Last year the RGB approved increases of up to 3 percent for one-year leases and up to 4.5 percent on two-year leases. The last time the city saw a rent freeze was in in 2020 during the pandemic.
Last minute resignation
One of nine board members was absent from tonight’s vote: Christina Smyth, the board’s landlord representative, re-appointed by then-Mayor Eric Adams, resigned Thursday morning in a three-page letter just hours before the vote.
“This rebuilt board was required to deliver a rent freeze. Everything since has been theater. The hearings, the reports, the public comment, the data. None of it was ever going to change the result,” Smyth, a real estate attorney, wrote in a letter first reported by the Daily News. Smyth claimed that Mamdani’s hand-picked board members were intent on delivering a rent freeze no matter what the data showed.
“The Rent Guidelines Board has stopped being a fact-finding body. It has become a body that starts with an answer and vibe codes its way backward to justify it,” she wrote
Landlord representatives ‘fuming’
A statement from Ann Korchak, board president of Small Property Owners of New York, described her as “fuming” and “seething.”
“This vote was an absolute farce. The RGB may have technically met its quorum requirements, but proceeding with one of the most consequential rent votes in recent times with half of its owner representation undermined the balance and fairness of this process,” Korchak said in a statement.
She said the vote should been postponed until a new owner representative was appointed.
The resignation “validated our greatest fear, that the majority Mamdani-appointed RGB would cave to the political demands of City Hall,” she said.
“Defunding rent-stabilized housing when the RGB’s own data showed a 5.3 percent increase in operational costs and expenses is setting up already financially distressed small owners for failure,” she added.
James Whelan, president of the Real Estate Board of New York, also slammed the vote and its future impact on older buildings.
“The Rent Guidelines Board ignored its own data and made a terrible decision tonight,” Whelan said.

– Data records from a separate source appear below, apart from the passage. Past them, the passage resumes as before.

(** Where the lock is taken only if its call succeeds. *)
Lemma follows_locked h k z : (sound h → phase_of h = Out) → z = 0 →
  sound (h ++ [(ALock k, z)]) → phase_of (h ++ [(ALock k, z)]) = In k.
Proof. intros Hh -> Hs. by rewrite stage_snoc, (Hh (sound_snoc _ _ Hs)). Qed.

Lemma follows_one_time_init h k init :
  runs k init → (sound h → phase_of h = Out) →
  follows h (one_time_init k init) (λ h' s, sound h' → s = 0 → phase_of h' = Out ∧ passed k h').
Proof.
  intros Hi Hh. unfold one_time_init. apply follows_act; [exact Hh|]. intros s.
  destruct (Z.eqb_spec s 0) as [->|Hs]; simpl negb; cbv iota; [|by intros _ ->].
  apply follows_inside; [exact Hi|by apply follows_locked|]. intros h0 s h' H'.
  by destruct (negb (s =? 0)).
Qed.

(** *** The programs *)

Lemma stays_out h a z :
  match a with ALock _ => False | _ => True end → (sound h → phase_of h = Out) →
  sound (h ++ [(a, z)]) → phase_of (h ++ [(a, z)]) = Out.
Proof. intros Ha Hh Hs. rewrite stage_snoc, (Hh (sound_snoc _ _ Hs)). by destruct a. Qed.

Lemma runs_key_create k : runs k (Pthread_key_create k).
Proof.
  intros h Hh. apply follows_act; [exact Hh|]. intros z. unfold wrapper.
  destruct (Z.eqb_spec z 0) as [->|]; simpl; [|done]. intros Hs. by rewrite stage_snoc, (Hh (sound_snoc _ _ Hs)).
Qed.

Lemma follows_thread_buffer h k create :
  runs k create → (sound h → phase_of h = Out) →
  follows h (thread_buffer k create) (λ h' _, sound h' → phase_of h' = Out).
Proof.
  intros Hc Hh. unfold thread_buffer. eapply respects_seq; [by apply follows_one_time_init|].
  intros h1 s H1. simpl in H1. destruct (Z.eqb_spec s 0) as [->|]; simpl negb; cbv iota; [|done].
  apply follows_act; [intros Hs; by apply (H1 Hs)|]. intros buf.
  assert (H2 : sound (h1 ++ [(AGetspecific k, buf)]) → phase_of (h1 ++ [(AGetspecific k, buf)]) = Out)
    by (apply stays_out; [done|]; intros Hs; by apply H1).
  destruct (buf =? 0); [|exact H2].
  apply follows_act; [done|]. intros b. destruct (b =? 0); [done|].
  apply follows_act.
  { intros Hs. do 2 apply passed_snoc. apply H1; [by do 2 apply sound_snoc in Hs|done]. }
  intros z. unfold wrapper. destruct (negb (z =? 0)); [done|]. simpl.
  apply stays_out; [done|]. by apply stays_out.
Qed.

Lemma follows_threadRoutine h str :
  (sound h → phase_of h = Out) → follows h (threadRoutine str) (λ h' _, sound h' → phase_of h' = Out).
Proof.
  intros Hh0. unfold threadRoutine, ydirname, ybasename. apply follows_act; [done|]. intros order.
  assert (Hh : sound (h ++ [(AOrder, order)]) → phase_of (h ++ [(AOrder, order)]) = Out)
    by by apply stays_out.
  destruct (order =? 0); apply respects_bind, respects_bind;
  (eapply respects_impl; [|apply follows_thread_buffer; [apply runs_key_create|exact Hh]]);
  intros h1 u1 H1; simpl in H1; apply respects_bind, respects_bind;
  (eapply respects_impl; [|apply follows_thread_buffer; [apply runs_key_create|exact H1]]);
  intros h2 u2 H2; simpl in H2; apply follows_print; intros h3 H3 Hs _ Hs3; rewrite H3; by apply H2, Hs.
Qed.

Lemma follows_test h l :
  outside i h l → trust = false → follows h (body l) (λ h _, comes_back i h).
Proof.
  intros [Hh Hl] Ht. destruct l as [| |argv|argv j|argv j|str]; simpl in Hl;
    try (destruct Hl as [Hl _]; congruence); destruct Hl as [_ Hi]; simpl body.
  - unfold test_main. by destruct (_ || _).
  - unfold create_loop. destruct (argv !! S j) as [path|]; [|done]. apply follows_act; [done|].
    intros t. destruct (t <? 0); [done|]. split; [|done]. exact (stays_out h (ACreate (TestThread path)) t I Hh).
  - unfold join_loop. destruct (argv !! S j) as [path|]; [|done]. apply follows_act.
    { intros Hs. split; [by apply Hh|done]. }
    intros t. unfold wrapper. destruct (negb (t =? 0)); [done|]. split; [|done].
    exact (stays_out h (AJoin (S j)) t I Hh).
  - eapply respects_impl; [|by apply follows_threadRoutine]. intros h' u H. by split.
Qed.
End inv.

(** The book's program, with the trust it has in its calls. *)
Section book.
Variable i : nat.
Local Abbreviation follows h c Q :=
  (respects (may true i) (λ _ _, True) (outside true i) h c Q).

Lemma sound_last h k z (a : which → action) :
  sound true (h ++ [(a k, z)]) → match a k with ALock _ | AUnlock _ | AInit _ => z = 0 | _ => True end.
Proof.
  intros [_ [H _]%Forall_cons]%Forall_app. unfold sound_call in H. simpl in H. by destruct (a k); auto.
Qed.

Lemma runs_init_func : runs true i First book.init_func.
Proof.
  intros h Hh. apply (follows_act true); [exact Hh|]. intros z. apply (follows_print true). intros h' Hp Hs _ Hs'.
  specialize (Hs Hs'). pose proof (sound_last h First z AInit Hs) as Hz. simpl in Hz. subst z.
  by rewrite Hp, stage_snoc, (Hh (sound_snoc _ _ _ Hs)).
Qed.

Lemma follows_book_init h init :
  runs true i First init → (sound true h → phase_of h = Out) →
  follows h (book.one_time_init First init) (λ h' _, sound true h' → phase_of h' = Out ∧ passed First h').
Proof.
  intros Hi Hh. unfold book.one_time_init. apply (follows_act true); [exact Hh|]. intros s. unfold book.check.
  destruct (s =? -1); [done|]. apply (follows_inside true); [exact Hi| |].
  - intros Hs. pose proof (sound_last h First s ALock Hs) as Hz. simpl in Hz. by apply (follows_locked true).
  - intros h0 s' h' H'. destruct (s' =? -1); [done|]. simpl. intros Hs. apply H'; [done|].
    exact (sound_last h0 First s' AUnlock Hs).
Qed.

Lemma follows_book_call h a (k : Z → prog unit) :
  match a with ACreate _ | AJoin _ | APrint _ => True | _ => False end →
  (sound true h → phase_of h = Out → allowed true i h a) → (sound true h → phase_of h = Out) →
  (∀ z, (sound true (h ++ [(a, z)]) → phase_of (h ++ [(a, z)]) = Out) →
     follows (h ++ [(a, z)]) (k z) (λ h' _, comes_back true i h')) →
  follows h (z ← act a; k z) (λ h' _, comes_back true i h').
Proof.
  intros Ha Hal Hh Hk. apply (follows_act true); [intros Hs; by apply Hal, Hh|]. intros z. apply Hk.
  apply (stays_out true); [by destruct a|done].
Qed.

Lemma follows_threadFunc h :
  outside true i h BookThread → follows h book.threadFunc (λ h' _, comes_back true i h').
Proof.
  intros [Hh [_ Hi]]. unfold book.threadFunc.
  eapply respects_seq; [apply follows_book_init; [apply runs_init_func|exact Hh]|]. intros h1 u1 H1. simpl in H1.
  eapply respects_seq; [apply follows_book_init; [apply runs_init_func|intros Hs; by apply H1]|].
  intros h2 u2 H2. split; [done|]. intros Hs. by apply H2.
Qed.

“Older rent-stabilized buildings are already struggling under rising operating costs, yet the Board chose to disregard those realities. This decision will mean less investment in maintenance and repairs, accelerating the deterioration of the housing stock that millions of New Yorkers call home. Tonight’s vote may be politically popular, but it will make New York’s housing crisis worse,” he said.